Chinese electronic giant Xiaomi outed a new version of its smart TV, alongside a water purifier, a new entry in its ever-increasing collection of connected home devices. China’s Xiaomi, the world’s third largest seller of smartphones valued over $45 billion, continued its push into the home with the two new products it unveiled on Thursday.
The Mi TV 2S is a 48-inch TV set that is just 9.9mm thin (almost as thin as the Mi4 Phone). It sports a 4K panel, a quad-core 1.4GHz processor powering the set and the usual array of HDMI, USB, Bluetooth, etc.

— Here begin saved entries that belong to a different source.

(* ===== verification/McAutomove.v ===== *)
(** The page automover (src/memcached-sr/slab_automove.c) and the rounds of the thread that
    runs it (lru_maintainer_thread in src/memcached-sr/items.c).

    For every class the automover keeps a ring of observations, one per run: the age of the
    oldest item and whether items were evicted or pages were added since the run before.
    From the other entries of the ring it picks a class with free pages to take a page from,
    or the class with the oldest items as the source and the one with the youngest as the
    destination of a page. *)
From Stdlib Require Import SpecFloat.
From S2P Require Import Prelude McItem McAssoc McLru McSlabs McItems McItemStore McItemOps McItemHistory.

(** ** The policy *)

Record window_data := { wd_age : Z; wd_dirty : Z; wd_evicted : Z }.
Definition no_data : window_data := {| wd_age := 0; wd_dirty := 0; wd_evicted := 0 |}.

(** What the statistics of items.c and slabs.c say of one class. *)
Record class_stats := { cs_outofmemory : Z; cs_evicted : Z; cs_age : Z; cs_chunks_per_page : Z; cs_free_chunks : Z; cs_total_pages : Z }.
Definition no_stats : class_stats :=
  {| cs_outofmemory := 0; cs_evicted := 0; cs_age := 0; cs_chunks_per_page := 0; cs_free_chunks := 0; cs_total_pages := 0 |}.
Definition snapshot := list class_stats.
Definition stats_of (x : snapshot) (n : Z) : class_stats := nth (Z.to_nat n) x no_stats.

(** The structures for the statistics after a run are those before the next one. *)
Record automove := {
  window : list window_data;
  window_size : Z;
  window_cur : Z;
  max_age_ratio : spec_float;
  before : snapshot
}.

Definition MIN_PAGES_FOR_SOURCE : Z := 2.

Definition slab_automove_init (calloc1 calloc2 : bool) (size : Z) (ratio : spec_float) (x : snapshot) : option automove :=
  if negb calloc1 then None
  else if negb calloc2 then None
  else Some {| window := replicate (Z.to_nat (u32 (size * MAX_NUMBER_OF_SLAB_CLASSES))) no_data; window_size := size; window_cur := 0;
               max_age_ratio := ratio; before := x |}.

Definition window_sum (wd : list window_data) (w : window_data) : window_data :=
  fold_left (fun w d => {| wd_age := u64 (wd_age w + wd_age d); wd_dirty := u64 (wd_dirty w + wd_dirty d);
                           wd_evicted := u64 (wd_evicted w + wd_evicted d) |}) wd w.

(** The observation of a class in a run. *)
Definition observe (b a : class_stats) : window_data :=
  let ev := (cs_evicted a - cs_evicted b >? 0) || (cs_outofmemory a - cs_outofmemory b >? 0) in
  {| wd_age := cs_age a;
     wd_dirty := if ev || (cs_total_pages a - cs_total_pages b >? 0) then 1 else 0;
     wd_evicted := if ev then 1 else 0 |}.

(** More free chunks than two and a half pages have; the product is exact in a double. *)
Definition reclaimable (a : class_stats) : bool := 2 * cs_free_chunks a >? 5 * cs_chunks_per_page a.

The display panel has been made by Samsung, but Xiaomi built its own LED backlight module. It claims that lets it display a full, uncompressed YUV 4:4:4 color gamut at 4K and 60fps, a trick that only professional grade displays can normally pull off.
Xiaomi has made a few significant changes with this refreshed model. Most notable is the addition of a subwoofer and a Dolby-powered soundbar. Design-wise, alongside the super thin format factor, customers can take their pick of five colored aluminum frames.
The Mi TV 2S is priced at RMB2999 (Rs 30,000), and there’s a ‘Theatre Edition,’ which includes a sound system and comes in at RMB3999 (Rs 40,000). Beyond usual access to online services there’s also Xiaomi’s own content library, which the company is spending $1 billion to develop.
A new water purifier
The Mi Water Purifier costs RMB1299 (Rs 13,000) and will initially be available in China only. It sits on kitchen surfaces and turns tap water into drinking water. The device is branded as being smart because it is part of Xiaomi’s Mi Home network, meaning that customers can check on its settings and recent activity, as well as get alerts when replacement filters are required.
Xiaomi, which also offers a blood pressure test unit, smart light bulbs, air purifier, $20 routers and other connected home devices, is building out its network to cover the home as well as mobile in China. For existing Xiaomi customers, the appeal is that these home appliances are appealing for the brand and work with their smartphone and other devices, increasing the company’s hold over them — and potential sales — as they invest in its product ecosystem.